=== Directions for this task ===
Lines where the string "Hassigned" appears are to be copied from the entries below.

Information given: Begin

(** X6.  The status route refuses without writing anything: 400 for a missing
    status or one that is not among the four, 404 for a task that is not
    there, 403 for a user who is neither the assigned user nor an
    administrator.  The world is left as it was. *)
Theorem patch_status_refuses_without_writing
    (req_user : userSchema.doc) (id : ObjectId) (w : World) :
  (∀ status,
     status = None ∨
     (∃ s, status = Some s ∧
           s ∉ ["pending"; "in_progress"; "completed"; "overdue"]) →
     code (fst (tasksRouter.patch_status req_user id status w)) = 400 ∧
     snd (tasksRouter.patch_status req_user id status w) = w) ∧
  (∀ s, s ∈ ["pending"; "in_progress"; "completed"; "overdue"] →
     tasks w !! id = None →
     code (fst (tasksRouter.patch_status req_user id (Some s) w)) = 404 ∧
     snd (tasksRouter.patch_status req_user id (Some s) w) = w) ∧
  (∀ s task, s ∈ ["pending"; "in_progress"; "completed"; "overdue"] →
     tasks w !! id = Some task →
     taskSchema.assignedTo task ≠ userSchema._id req_user →
     userSchema.role req_user ≠ admin →
     code (fst (tasksRouter.patch_status req_user id (Some s) w)) = 403 ∧
     snd (tasksRouter.patch_status req_user id (Some s) w) = w).
Proof.
  split; [|split].
  - intros status [->|(s & -> & Hnot)]; [split; reflexivity|].
    unfold tasksRouter.patch_status.
    destruct (tasksRouter.falsy (Some s)); [split; reflexivity|].
    cbn [mbind option_bind].
    destruct (tasksRouter.validStatus s) eqn:Hvalid; [|split; reflexivity].
    exfalso. apply Hnot, validStatus_elem. eexists. exact Hvalid.
  - intros s Hin Hnone. apply validStatus_elem in Hin.
    unfold tasksRouter.patch_status.
    rewrite (validStatus_not_falsy s Hin). cbn [mbind option_bind].
    destruct Hin as [st ->].
    unfold bind, Task.findById. cbn. rewrite Hnone. split; reflexivity.
  - intros s task Hin Htask Hassigned Hrole. apply validStatus_elem in Hin.
    unfold tasksRouter.patch_status.
    rewrite (validStatus_not_falsy s Hin). cbn [mbind option_bind].
    destruct Hin as [st ->].
    unfold bind, Task.findById. cbn. rewrite Htask. cbn.
    rewrite (bool_decide_eq_false_2 _ Hassigned),
      (bool_decide_eq_false_2 _ Hrole).
    split; reflexivity.
Qed.
(** * GraphQL worker for the OpenAI chat API: resolvers and HTTP dispatch

    A shallow embedding of [src/index.js]: the two resolvers ([health] and
    [chat]), [setCorsHeaders] and the worker's [fetch] handler, followed by
    the properties of the field mapping, the error translation and the
    routing. *)

From Stdlib Require Import ZArith List Bool Ascii String Lia.
From Stdlib Require Import Floats.SpecFloat.
From stdpp Require Import base gmap strings.
Import ListNotations.

Local Open Scope string_scope.
Local Open Scope Z_scope.

(** ** JavaScript values *)

Module JS.

(** The values the program handles are JSON data plus [undefined].  Numbers
    are IEEE 754 binary64 values, in the Standard Library's specification
    format (sign, mantissa, exponent) and in canonical form.  An object is
    its list of own properties in insertion order. *)
#[warnings="-register-all"] Inductive value : Type :=
| VUndefined
| VNull
| VBool (b : bool)
| VNum (x : spec_float)
| VStr (s : string)
| VArr (xs : list value)
| VObj (fs : list (string * value)).

Definition obj : Type := list (string * value).

(** The number literals of the source, as binary64 values. *)
Definition num_1_0 : spec_float := S754_finite false 4503599627370496 (-52).
Definition num_0_0 : spec_float := S754_zero false.
(** 0.9 is the double 0x3FECCCCCCCCCCCCD. *)
Definition num_0_9 : spec_float := S754_finite false 8106479329266893 (-53).
(** 0.1 is the double 0x3FB999999999999A. *)
Definition num_0_1 : spec_float := S754_finite false 7205759403792794 (-56).
Definition num_neg_0 : spec_float := S754_zero true.

(** [ToBoolean]: the test of [if (x)], [!x] and [x ? a : b]. *)
Definition truthy (v : value) : bool :=
  match v with
  | VUndefined | VNull => false
  | VBool b => b
  | VNum x =>
      match x with
      | S754_zero _ | S754_nan => false
      | _ => true
      end
  | VStr s => negb (String.eqb s "")
  | VArr _ | VObj _ => true
  end.
Lemma correlateLOG_bracket_port_core (payload id rest : string) :
  Index payload "ID=" <= 0 ->
  0 < Index payload ": [" ->
  drop (Z.to_nat (Index payload ": [")) payload = ": [" ++ id ++ " port " ++ rest ->
  Index (": [" ++ id ++ " port " ++ rest) " port " = 3 + len id ->
  5 <= len id ->
  correlateLOG payload
  = if (8 <=? len id) && (len id <=? 64) then (Some payload, Some id, 100) else noMatch.
Proof.
  intros Hno Hpos Hd Hi Hl. unfold correlateLOG.
  apply Z.ltb_ge in Hno. apply Z.ltb_lt in Hpos. rewrite Hno, Hpos, Hd, Hi.
  destruct (8 <=? 3 + len id) eqn:E; [| apply Z.leb_gt in E; lia].
  rewrite bracket_slice. reflexivity.
Qed.

Lemma correlateLOG_bracket_colon_core (payload id rest : string) :
  Index payload "ID=" <= 0 ->
  0 < Index payload ": [" ->
  drop (Z.to_nat (Index payload ": [")) payload = ": [" ++ id ++ "]: " ++ rest ->
  Index (": [" ++ id ++ "]: " ++ rest) " port " < 8 ->
  Index (": [" ++ id ++ "]: " ++ rest) "]: " = 3 + len id ->
  1 <= len id ->
  correlateLOG payload
  = if (8 <=? len id) && (len id <=? 64) then (Some payload, Some id, 100) else noMatch.
Proof.
  intros Hno Hpos Hd Hport Hi Hl. unfold correlateLOG.
  apply Z.ltb_ge in Hno. apply Z.ltb_lt in Hpos. rewrite Hno, Hpos, Hd, Hi.
  destruct (8 <=? Index (": [" ++ id ++ "]: " ++ rest) " port ") eqn:E8;
    [apply Z.leb_le in E8; lia |].
  destruct (4 <=? 3 + len id) eqn:E; [| apply Z.leb_gt in E; lia].
  rewrite bracket_slice. reflexivity.
Qed.

(** X22.  The [ID=] form with a terminating space.  When the first
    [ID=] marker stands at a positive offset and is followed by a
    non-empty identifier without a space and then a space, correlateLOG
    returns the whole line, that identifier and record type 100,
    whatever the identifier's length. *)
Theorem correlateLOG_ID_with_space (payload id rest : string) :
  0 < Index payload "ID=" ->
  drop (Z.to_nat (Index payload "ID=")) payload = "ID=" ++ id ++ " " ++ rest ->
  Index id " " = -1 ->
  id <> EmptyString ->
  correlateLOG payload = (Some payload, Some id, 100).
Proof. apply correlateLOG_ID_with_space_core. Qed.

Lemma correlateLOG_ID_with_space_witness :
  correlateLOG "call ID=a next" = (Some "call ID=a next", Some "a", 100).
Proof.
  apply (correlateLOG_ID_with_space "call ID=a next" "a" "next").
  - vm_compute. reflexivity.
  - reflexivity.
  - reflexivity.
  - discriminate.
Defined.

(** X23.  The [ID=] form at the end of a line.  When the first [ID=]
    marker stands at a positive offset and no space follows it, the
    identifier is everything after the marker, and it is returned
    exactly when marker and identifier together have between 8 and 64
    bytes, that is, when the identifier has between 5 and 61. *)
Theorem correlateLOG_ID_at_line_end (payload id : string) :
  0 < Index payload "ID=" ->
  drop (Z.to_nat (Index payload "ID=")) payload = "ID=" ++ id ->
  Index id " " = -1 ->
  correlateLOG payload
  = if (5 <=? len id) && (len id <=? 61) then (Some payload, Some id, 100) else noMatch.
Proof. apply correlateLOG_ID_at_line_end_core. Qed.

Lemma correlateLOG_ID_at_line_end_witness :
  correlateLOG "call ID=abcd"
  = if (5 <=? len "abcd") && (len "abcd" <=? 61)
    then (Some "call ID=abcd", Some "abcd", 100) else noMatch.
Proof.
  apply (correlateLOG_ID_at_line_end "call ID=abcd" "abcd").
  - vm_compute. reflexivity.
  - reflexivity.
  - reflexivity.
Defined.

(** X24.  The bracket form ending in [ port ].  Without an [ID=]
    marker at a positive offset, and with the first [: [] marker at a
    positive offset, the identifier is everything between [: [] and the
    first [ port ], a closing bracket included; it is returned exactly
    when it has between 8 and 64 bytes. *)
Theorem correlateLOG_bracket_port (payload id rest : string) :
  Index payload "ID=" <= 0 ->
  0 < Index payload ": [" ->
  drop (Z.to_nat (Index payload ": [")) payload = ": [" ++ id ++ " port " ++ rest ->
  Index (": [" ++ id ++ " port " ++ rest) " port " = 3 + len id ->
  5 <= len id ->
  correlateLOG payload
  = if (8 <=? len id) && (len id <=? 64) then (Some payload, Some id, 100) else noMatch.
Proof. apply correlateLOG_bracket_port_core. Qed.

Lemma correlateLOG_bracket_port_witness :
  correlateLOG "x: [abcdefg] port 5060"
  = if (8 <=? len "abcdefg]") && (len "abcdefg]" <=? 64)
    then (Some "x: [abcdefg] port 5060", Some "abcdefg]", 100) else noMatch.
Proof.
  apply (correlateLOG_bracket_port "x: [abcdefg] port 5060" "abcdefg]" "5060").
  - vm_compute. discriminate.
  - vm_compute. reflexivity.
  - reflexivity.
  - reflexivity.
  - vm_compute. discriminate.
Defined.

(** X25.  The bracket form ending in []: ].  Under the same conditions
    on the markers, when no [ port ] is found at offset 8 or later, the
    identifier is the text between [: [] and the first []: ]; it is
    returned exactly when it has between 8 and 64 bytes. *)
Theorem correlateLOG_bracket_colon (payload id rest : string) :
  Index payload "ID=" <= 0 ->
  0 < Index payload ": [" ->
  drop (Z.to_nat (Index payload ": [")) payload = ": [" ++ id ++ "]: " ++ rest ->
  Index (": [" ++ id ++ "]: " ++ rest) " port " < 8 ->
  Index (": [" ++ id ++ "]: " ++ rest) "]: " = 3 + len id ->
  1 <= len id ->
  correlateLOG payload
  = if (8 <=? len id) && (len id <=? 64) then (Some payload, Some id, 100) else noMatch.
Proof. apply correlateLOG_bracket_colon_core. Qed.

Lemma correlateLOG_bracket_colon_witness :
  correlateLOG "x: [abcdefgh]: message"
  = if (8 <=? len "abcdefgh") && (len "abcdefgh" <=? 64)
    then (Some "x: [abcdefgh]: message", Some "abcdefgh", 100) else noMatch.
Proof.
  apply (correlateLOG_bracket_colon "x: [abcdefgh]: message" "abcdefgh" "message").
  - vm_compute. discriminate.
  - vm_compute. reflexivity.
  - reflexivity.
  - vm_compute. reflexivity.
  - reflexivity.
  - vm_compute. discriminate.
Defined.

(** *** NG control messages *)

Section NGFurther.

Context {C : Type} `{CacheBackend C}.
Variable unmarshalNG : string -> string * RawNG * bool.
Variable jsonMarshal : RawNG -> option string.

(** What a run over the dictionary may do: calls on the SIP cache under
    the cookie only, writes with a time-to-live of 10 seconds, the
    other two caches as they were, and one of three results. *)
Let ngFootprint (cookie : string) (d : Correlate.Decoder C)
    (x : ngOutcome * Correlate.Decoder C * list CacheOp) : Prop :=
  let '(r, d', t) := x in
  SDPCache d' = SDPCache d /\ RTCPCache d' = RTCPCache d /\
  Forall (fun op => match op with
                    | OpGet c k => c = SIPNG /\ k = cookie
                    | OpSet c k _ ttl => c = SIPNG /\ k = cookie /\ ttl = 10
                    end) t /\
  (r = NGPanicked \/ r = NGReturned noMatch \/
   exists data corrID, r = NGReturned (Some data, Some corrID, 100)).

Lemma ngFootprint_step (cookie : string) (d d1 : Correlate.Decoder C) (op : CacheOp)
    (x : ngOutcome * Correlate.Decoder C * list CacheOp) :
  SDPCache d1 = SDPCache d -> RTCPCache d1 = RTCPCache d ->
  match op with
  | OpGet c k => c = SIPNG /\ k = cookie
  | OpSet c k _ ttl => c = SIPNG /\ k = cookie /\ ttl = 10
  end ->
  ngFootprint cookie d1 x ->
  ngFootprint cookie d (let '(r, d', t) := x in (r, d', op :: t)).
Proof.
  intros H1 H2 Hop. destruct x as [[r d'] t]. unfold ngFootprint.
  intros (A & B & F & R). repeat split; [congruence | congruence | | exact R].
  constructor; assumption.
Qed.

Lemma rangeNG_footprint (cookie : string) (entries : list (string * RawNG)) :
  forall d, ngFootprint cookie d (rangeNG jsonMarshal cookie entries d).
Proof.
  induction entries as [|[k v] rest IH]; intros d.
  - cbn. repeat split; [constructor | right; left; reflexivity].
  - assert (Hssrc :
      forall d1, SDPCache d1 = SDPCache d -> RTCPCache d1 = RTCPCache d ->
        ngFootprint cookie d
          ((if String.eqb k "SSRC"
            then match jsonMarshal v with
                 | None => ret (NGReturned noMatch)
                 | Some data =>
                     bind (getC SIPNG cookie)
                       (fun hit => match hit with
                                   | Some corrID =>
                                       ret (NGReturned (Some data, Some corrID, 100))
                                   | None => rangeNG jsonMarshal cookie rest
                                   end)
                 end
            else rangeNG jsonMarshal cookie rest) d1)).
    { intros d1 E1 E2.
      assert (Hrec : ngFootprint cookie d (rangeNG jsonMarshal cookie rest d1)).
      { specialize (IH d1). destruct (rangeNG jsonMarshal cookie rest d1) as [[r d'] t].
        unfold ngFootprint in *. destruct IH as (A & B & F & R).
        repeat split; [congruence | congruence | exact F | exact R]. }
      destruct (String.eqb k "SSRC"); [| exact Hrec].
      destruct (jsonMarshal v) as [data|].
      - unfold bind, getC, ret. cbn [cacheOf].
        destruct (cacheGet (SIPCache d1) cookie) as [corrID|].
        + cbn. repeat split; [exact E1 | exact E2 | | ].
          * constructor; [split; reflexivity | constructor].
          * right; right. eexists _, _. reflexivity.
        + pose proof (ngFootprint_step cookie d d1 (OpGet SIPNG cookie)
                        (rangeNG jsonMarshal cookie rest d1) E1 E2
                        (conj eq_refl eq_refl) (IH d1)) as S.
          destruct (rangeNG jsonMarshal cookie rest d1) as [[r d'] t]. exact S.
      - cbn. repeat split; [exact E1 | exact E2 | constructor | right; left; reflexivity]. }
    cbn [rangeNG].
    destruct (String.eqb k "call-id"); [| apply Hssrc; reflexivity].
    destruct v as [| callid | n | l | es];
      try (cbn; repeat split; [constructor | left; reflexivity]).
    unfold bind at 1, setC. cbn [cacheOf].
    destruct (cacheSet (SIPCache d) cookie callid 10) as [x err].
    destruct err.
    + cbn. repeat split; [| right; left; reflexivity].
      constructor; [repeat split | constructor].
    + pose proof (Hssrc (withCache SIPNG d x) eq_refl eq_refl) as S.
      match goal with
      | S : ngFootprint _ _ ?run |- _ => destruct run as [[r d'] t] eqn:Erun
      end.
      unfold ngFootprint in *. destruct S as (A & B & F & R).
      cbn [app]. repeat split; [exact A | exact B | | exact R].
      constructor; [repeat split | exact F].
Qed.

(** X26.  Whatever the decoder returns, correlateNG leaves the SDP and
    the RTCP cache as they were; every cache call it makes is on the
    SIP cache under the message's cookie, writes carry a time-to-live
    of 10 seconds; and it ends in a panic, in the no-match triple, or
    in serialized SSRC data with a correlation id and record type
    100. *)
Theorem correlateNG_footprint (d : Correlate.Decoder C) (payload : string) :
  let '(r, d', t) := correlateNG unmarshalNG jsonMarshal payload d in
  SDPCache d' = SDPCache d /\ RTCPCache d' = RTCPCache d /\
  Forall (fun op => match op with
                    | OpGet c k => c = SIPNG /\ k = fst (fst (unmarshalNG payload))
                    | OpSet c k _ ttl =>
                        c = SIPNG /\ k = fst (fst (unmarshalNG payload)) /\ ttl = 10
                    end) t /\
  (r = NGPanicked \/ r = NGReturned noMatch \/
   exists data corrID, r = NGReturned (Some data, Some corrID, 100)).
Proof.
  unfold correlateNG. destruct (unmarshalNG payload) as [[cookie rawNG] err].
  cbn [fst].
  destruct err; [cbn; repeat split; [constructor | right; left; reflexivity] |].
  destruct rawNG as [| b | n | l | es];
    try (cbn; repeat split; [constructor | right; left; reflexivity]).
  exact (rangeNG_footprint cookie es d).
Qed.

Information given: End

=== Your response ===
  - intros s task Hin Htask Hassigned Hrole. apply validStatus_elem in Hin.
    rewrite (bool_decide_eq_false_2 _ Hassigned),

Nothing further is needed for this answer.